** Opening ENTRIES SHOWN block **

(* ===== verification/ReadersSteps.v ===== *)
(** * Overlapping reads, step by step

    Every step of a read or a scan and every step of the machine under it keeps the
    invariant of ReadersInv.v, with observations that its windows allow. *)

From S2P Require Import Prelude OrdMap GoIO IOLogic MemTable Versions SSTable Table Merge Metrics FileNames EngineState EngineLogic EngineInv Engine EngineRead EngineFlush EngineLogs EngineWrite EngineCompact Store Scan ScanRead EngineFrame Interleave Linear InterleaveInv InterleaveFrame InterleaveSteps Readers ReadersInv ReadersBase.
From S2P Require Wal SkipList Bloom.
From stdpp Require Import base gmap sets list strings numbers fin_maps sorting.
Open Scope nat_scope.

Section steps.
Context `{FM : Bloom.FloatMath} `{FL : Flate} `{HFL : !FlateLaws FL}.
Context (coins : N -> list bool).

(** ** Steps of a read or a scan *)

Definition moves (W : windows) (c : contents) (r : overlap * list onote + error) (e' : Engine) (w' : world) : Prop :=
  exists o' ns, r = inl (o', ns) /\ w_faults w' = [] /\ olegal ns W /\ overlapping (all_windows ns W) c o' e' w'.

Lemma overlapping_remetered W c o e e' w w' :
  overlapping W c o e w -> remetered e e' -> w_files w' = w_files w -> overlapping W c o e' w'.
Proof.
  intros [Hb [Hc Hh] [Hk Hd] Hm Hr] He Hw. split; [by eapply coherent_remetered|..]; destruct He as (mt & k & ->); try done.
  intros rid x Hx. destruct (Hr rid x Hx) as (win & H1 & H2). exists win. split; [done|].
  eapply reader_lives; [exact H2|done|done|apply lives_refl|done..].
Qed.

(** The window of one call may change. *)
Definition windows_but (rid : nat) (W W' : windows) : Prop := W'.1 = W.1 /\ forall i, i <> rid -> W'.2 !! i = W.2 !! i.

(** A call goes on to [y]. *)
Lemma overlapping_to W W' c o e w rid y win s w' :
  overlapping W c o e w -> windows_but rid W W' -> W'.2 !! rid = Some win ->
  lives (e_store e) s -> coherent W.1 c (o_machine o) (with_store s e) w' -> apart (o_machine o) (with_store s e) ->
  balanced (held_of y ++ holders (delete rid (o_readers o))) (with_store s e) ->
  reader_ok W.1 win (set_reader rid (Some y) o) (with_store s e) y ->
  overlapping W' c (set_reader rid (Some y) o) (with_store s e) w'.
Proof.
  intros [Hb Hbal Hap Hm Hr] [E1 E2] Hwin Hl Hco Hap' Hbal' Hy. split; rewrite ?E1; [done| |done|done|].
  - eapply balanced_perm; [symmetry; apply holders_insert|done].
  - intros i z Hz. cbn in Hz. destruct (decide (rid = i)) as [<-|Hne].
    + rewrite lookup_insert_eq in Hz. injection Hz as <-. by exists win.
    + rewrite lookup_insert_ne in Hz by done. destruct (Hr i z Hz) as (win' & E & Hok). exists win'.
      rewrite E2 by done. split; [done|]. by eapply reader_lives.
Qed.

** Closing ENTRIES SHOWN block **

Word for word, set down the lines from the beginning of the records through the line that holds "invariant of ReadersInv.v, with". Leave out the rest.

(* ===== verification/ReadersSteps.v ===== *)
(** * Overlapping reads, step by step

    Every step of a read or a scan and every step of the machine under it keeps the
    invariant of ReadersInv.v, with observations that its windows allow. *)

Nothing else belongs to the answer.